What you will do: Where a line in the listing below contains the word "ExamInterface", copy that line.

Available data:
********************

(** * front-exam: the question manager and the exam runner

  A shallow embedding of the event handlers of
  [src/pages/admin/Questions.jsx] and [src/pages/exam/ExamInterface.jsx].
  Component state is passed explicitly; every call that leaves the
  component (toast, [window.confirm], a mutation, [setTimeout],
  [navigate]) is recorded in the list of effects a handler returns. *)

From Stdlib Require Import Ascii.
From stdpp Require Import gmap strings list pretty.

Set Warnings "-register-all".
Open Scope Z_scope.

(** ** The fragment of JavaScript the handlers rely on *)

Module JS.

(** Values as [JSON.parse] and the component produce them.  Numbers are
    whole numbers here; [JNaN] is the result of arithmetic on
    [undefined].  An object is its list of fields, looked up by the
    first match. *)
Inductive jsval :=
| JUndefined
| JNull
| JBool (b : bool)
| JNum (n : Z)
| JNaN
| JStr (s : string)
| JArr (items : list jsval)
| JObj (fields : list (string * jsval)).

(** Errors a handler can run into, with their [message]. *)
Inductive js_error :=
| SyntaxError (msg : string)
| TypeError (msg : string)
| ReferenceError (msg : string)
| Error (msg : string).

Definition message (e : js_error) : string :=
  match e with
  | SyntaxError m | TypeError m | ReferenceError m | Error m => m
  end.

(** A computation either throws or returns. *)
Inductive result (A : Type) :=
| Throw (e : js_error)
| Ok (a : A).
Arguments Throw {A} e.
Arguments Ok {A} a.

Definition bind {A B} (r : result A) (k : A -> result B) : result B :=
  match r with
  | Throw e => Throw e
  | Ok a => k a
  end.

Notation "x <- r ;; k" := (bind r (fun x => k))
  (at level 100, r at next level, right associativity).

(** ToBoolean. *)
Definition truthy (v : jsval) : bool :=
  match v with
  | JUndefined | JNull | JNaN => false
  | JBool b => b
  | JNum n => negb (n =? 0)
  | JStr s => negb (String.eqb s "")
  | JArr _ | JObj _ => true
  end.

(** [a || b] *)
Definition js_or (a b : jsval) : jsval := if truthy a then a else b.

Fixpoint assoc (name : string) (fields : list (string * jsval)) : jsval :=
  match fields with
  | [] => JUndefined
  | (k, v) :: rest => if String.eqb k name then v else assoc name rest
  end.

(** [v.name] for a name that is no built-in property: the field of an
    object, [undefined] on any other non-nullish value, a TypeError on
    [null] and [undefined] (V8's wording). *)
Definition get (v : jsval) (name : string) : result jsval :=
  match v with
  | JUndefined =>
      Throw (TypeError ("Cannot read properties of undefined (reading '" +:+ name +:+ "')"))
  | JNull =>
      Throw (TypeError ("Cannot read properties of null (reading '" +:+ name +:+ "')"))
  | JObj fields => Ok (assoc name fields)
  | _ => Ok JUndefined
  end.

(** [arr.map((x, index) => f(x, index))], which stops at the first
    call that throws. *)
Fixpoint map_indexed {A B} (f : A -> nat -> result B) (index : nat)
    (l : list A) : result (list B) :=
  match l with
  | [] => Ok []
  | x :: rest =>
      y <- f x index ;;
      ys <- map_indexed f (S index) rest ;;
      Ok (y :: ys)
  end.

End JS.

(** ** Questions.jsx: bulk insert *)

Module Questions.
Import JS.

(** What [handleBulkInsert] does to the outside world. *)
Inductive effect :=
| ToastError (msg : string)
| BulkCreateQuestions (questionsData : list jsval).

(** [bulkInsertMutation.mutate] is the only route to the API. *)
Definition is_network_call (e : effect) : bool :=
  match e with
  | BulkCreateQuestions _ => true
  | ToastError _ => false
  end.

(** [['MULTIPLE_CHOICE', 'FILL_IN_THE_BLANK'].includes(t)]: no coercion,
    so only the two strings themselves are found. *)
Definition isChoiceType (t : jsval) : bool :=
  match t with
  | JStr s => String.eqb s "MULTIPLE_CHOICE" || String.eqb s "FILL_IN_THE_BLANK"
  | _ => false
  end.

(** [option => ({ text: option.text || option,
                  isCorrect: option.isCorrect || false })] *)
Definition normalizeOption (option : jsval) : result jsval :=
  text <- get option "text" ;;
  isCorrect <- get option "isCorrect" ;;
  Ok (JObj [("text", js_or text option);
            ("isCorrect", js_or isCorrect (JBool false))]).

(** [q.options.map(...)] on a truthy [q.options]: only an array has
    [map] (the TypeError in V8's wording). *)
Definition mapOptions (options : jsval) : result jsval :=
  match options with
  | JArr items =>
      normalized <- map_indexed (fun option _ => normalizeOption option) 0 items ;;
      Ok (JArr normalized)
  | _ => Throw (TypeError "q.options.map is not a function")
  end.

(** [!q.text || !q.examCategoryId || !q.type] *)
Definition missingRequired (q : jsval) : result bool :=
  text <- get q "text" ;;
  if negb (truthy text) then Ok true else
  examCategoryId <- get q "examCategoryId" ;;
  if negb (truthy examCategoryId) then Ok true else
  type <- get q "type" ;;
  Ok (negb (truthy type)).

Definition missingMessage (index : nat) : string :=
  "Question " +:+ pretty (index + 1)%nat
  +:+ " is missing required fields (text, examCategoryId, type)".

(** The callback of [questions.map((q, index) => ...)]. *)
Definition validateQuestion (q : jsval) (index : nat) : result jsval :=
  missing <- missingRequired q ;;
  if missing : bool then Throw (Error (missingMessage index)) else
  type <- get q "type" ;;
  options <- get q "options" ;;
  options <- (if isChoiceType type && truthy options
              then mapOptions options else Ok options) ;;
  text <- get q "text" ;;
  examCategoryId <- get q "examCategoryId" ;;
  difficulty <- get q "difficulty" ;;
  marks <- get q "marks" ;;
  timeLimit <- get q "timeLimit" ;;
  Ok (JObj [("text", text);
            ("examCategoryId", examCategoryId);
            ("difficulty", js_or difficulty (JStr "EASY"));
            ("type", type);
            ("marks", js_or marks (JNum 1));
            ("timeLimit", js_or timeLimit (JNum 60));
            ("options", if isChoiceType type
                        then js_or options (JArr []) else JArr [])]).

Section BulkInsert.

(** The runtime's [JSON.parse]: a value, or the SyntaxError it throws. *)
Variable JSON_parse : string -> result jsval.

(** The body of the [try] block. *)
Definition bulkInsertBody (bulkData : string) : result (list effect) :=
  questions <- JSON_parse bulkData ;;
  match questions with
  | JArr items =>
      validatedQuestions <- map_indexed validateQuestion 0 items ;;
      Ok [BulkCreateQuestions validatedQuestions]
  | _ => Ok [ToastError "JSON data must be an array of questions"]
  end.

Definition handleBulkInsert (bulkData : string) : list effect :=
  match bulkInsertBody bulkData with
  | Ok effects => effects
  | Throw error => [ToastError ("Invalid JSON format: " +:+ message error)]
  end.

End BulkInsert.

(** A run in which the text area holds the JSON text of [v]. *)
Definition parsesTo (v : jsval) : string -> result jsval := fun _ => Ok v.

(** *** Vocabulary of the statements about bulk insert *)

(** [v.name] where reading cannot throw. *)
Definition field (v : jsval) (name : string) : jsval :=
  match v with
  | JObj fields => assoc name fields
  | _ => JUndefined
  end.

Definition nullish (v : jsval) : bool :=
  match v with
  | JUndefined | JNull => true
  | _ => false
  end.

Definition isArray (v : jsval) : bool :=
  match v with
  | JArr _ => true
  | _ => false
  end.

(** An entry without [text], [examCategoryId] or [type]: an absent
    field reads as [undefined].  (The handler also counts a field that
    is [null], [""], [0] or [false].) *)
Definition missingField (q : jsval) : bool :=
  negb (truthy (field q "text"))
  || negb (truthy (field q "examCategoryId"))
  || negb (truthy (field q "type")).

(** The input is malformed JSON, is no array, or has an entry without
    a required field. *)
Definition invalidInput (parsed : result jsval) : Prop :=
  match parsed with
  | Throw _ => True
  | Ok (JArr items) =>
      exists (i : nat) (q : jsval), items !! i = Some q /\ missingField q = true
  | Ok _ => True
  end.

(** Entry [i] is the first the handler stops at, and it stops there on
    the required-fields check. *)
Definition firstFailureIsMissingField (items : list jsval) (i : nat) : Prop :=
  (exists q : jsval,
      items !! i = Some q /\ nullish q = false /\ missingField q = true)
  /\ forall (j : nat) (q' : jsval),
      (j < i)%nat -> items !! j = Some q' ->
      exists v : jsval, validateQuestion q' j = Ok v.

(** Sample entries. *)
Definition completeEntry (type : string) (options : jsval) : jsval :=
  JObj [("text", JStr "2 + 2 = ?"); ("examCategoryId", JStr "cat_001");
        ("type", JStr type); ("options", options)].

Definition entryWithoutOptions : jsval :=
  JObj [("text", JStr "2 + 2 = ?"); ("examCategoryId", JStr "cat_001");
        ("type", JStr "MULTIPLE_CHOICE")].

Definition entryWithOnlyType : jsval :=
  JObj [("type", JStr "MULTIPLE_CHOICE")].

End Questions.

(** ** ExamInterface.jsx: the exam runner *)

Module ExamInterface.
Import JS.

(** *** Data *)

(** What a chain [a?.b?.c] evaluates to when the field holds a value of
    type [A]: [undefined] (a link or the field is missing), [null], or
    the value. *)
Inductive optional (A : Type) :=
| Undefined
| Null
| Defined (a : A).
Arguments Undefined {A}.
Arguments Null {A}.
Arguments Defined {A} a.

(** The ids of the exam and of the attempt are strings (the category
    placeholder of the question manager is ["cat_001"]); a string is
    truthy unless empty. *)
Definition truthyId (id : optional string) : bool :=
  match id with
  | Defined s => negb (String.eqb s "")
  | _ => false
  end.

Definition truthyFlag (b : optional bool) : bool :=
  match b with
  | Defined b => b
  | _ => false
  end.

(** A JavaScript number: a whole number or NaN. *)
Inductive number :=
| Num (n : Z)
| NaN.

(** ToNumber of an optional numeric field. *)
Definition toNumber (v : optional Z) : number :=
  match v with
  | Undefined => NaN
  | Null => Num 0
  | Defined n => Num n
  end.

(** [a * b] *)
Definition times (a b : number) : number :=
  match a, b with
  | Num x, Num y => Num (x * y)
  | _, _ => NaN
  end.

(** [a || d] for a number [d]: 0 and NaN are falsy. *)
Definition numberOr (a : number) (d : Z) : Z :=
  match a with
  | Num n => if n =? 0 then d else n
  | NaN => d
  end.

(** A value inside a template literal. *)
Definition showNumber (v : optional Z) : string :=
  match v with
  | Undefined => "undefined"
  | Null => "null"
  | Defined n => pretty n
  end.

(** The [id] of a question as the response carries it: a string or a
    whole number. *)
Inductive ident :=
| IdStr (s : string)
| IdNum (n : Z).

(** The key of [answers[id]] and of [{ [id]: ... }]: a property key is
    a string, a number is written in decimal. *)
Definition keyOf (id : ident) : string :=
  match id with
  | IdStr s => s
  | IdNum n => pretty n
  end.

(** [id === key] for a key of [Object.entries], a string: without
    coercion, so a number equals none. *)
Definition strictEqualsKey (id : ident) (key : string) : bool :=
  match id with
  | IdStr s => String.eqb s key
  | IdNum _ => false
  end.

(** What the component reads of a question: its [id], its [type], and
    the [images] and [options] the question area goes through, each
    absent, [null] or a list. *)
Record question := {
  q_id : ident;
  q_type : string;
  q_images : optional (list jsval);
  q_options : optional (list jsval)
}.

Record attempts_info := {
  canTakeExam : optional bool;
  attemptsUsed : optional Z;
  attemptsAllowed : optional Z
}.

Record exam := {
  exam_id : optional string;
  exam_attemptsInfo : optional attempts_info;
  exam_questions : optional (list question)
}.

(** [examData], read through the two chains the component uses:
    [ed_exam] is [examData?.data?.data?.exam || examData?.data?.exam],
    [ed_questions] is [examData?.data?.data?.questions]. *)
Record exam_data := {
  ed_exam : optional exam;
  ed_questions : optional (list question)
}.

(** The component's [useState] cells. *)
Record state := {
  currentQuestion : Z;
  answers : gmap string jsval;
  timeLeft : Z;
  isSubmitted : bool;
  attemptId : optional string;
  examData : exam_data;
  examLoading : bool;
  examError : option string
}.

Definition initialState : state := {|
  currentQuestion := 0;
  answers := ∅;
  timeLeft := 3600;
  isSubmitted := false;
  attemptId := Null;
  examData := {| ed_exam := Undefined; ed_questions := Undefined |};
  examLoading := true;
  examError := None
|}.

********************

Output below:
  [src/pages/admin/Questions.jsx] and [src/pages/exam/ExamInterface.jsx].
(** ** ExamInterface.jsx: the exam runner *)
Module ExamInterface.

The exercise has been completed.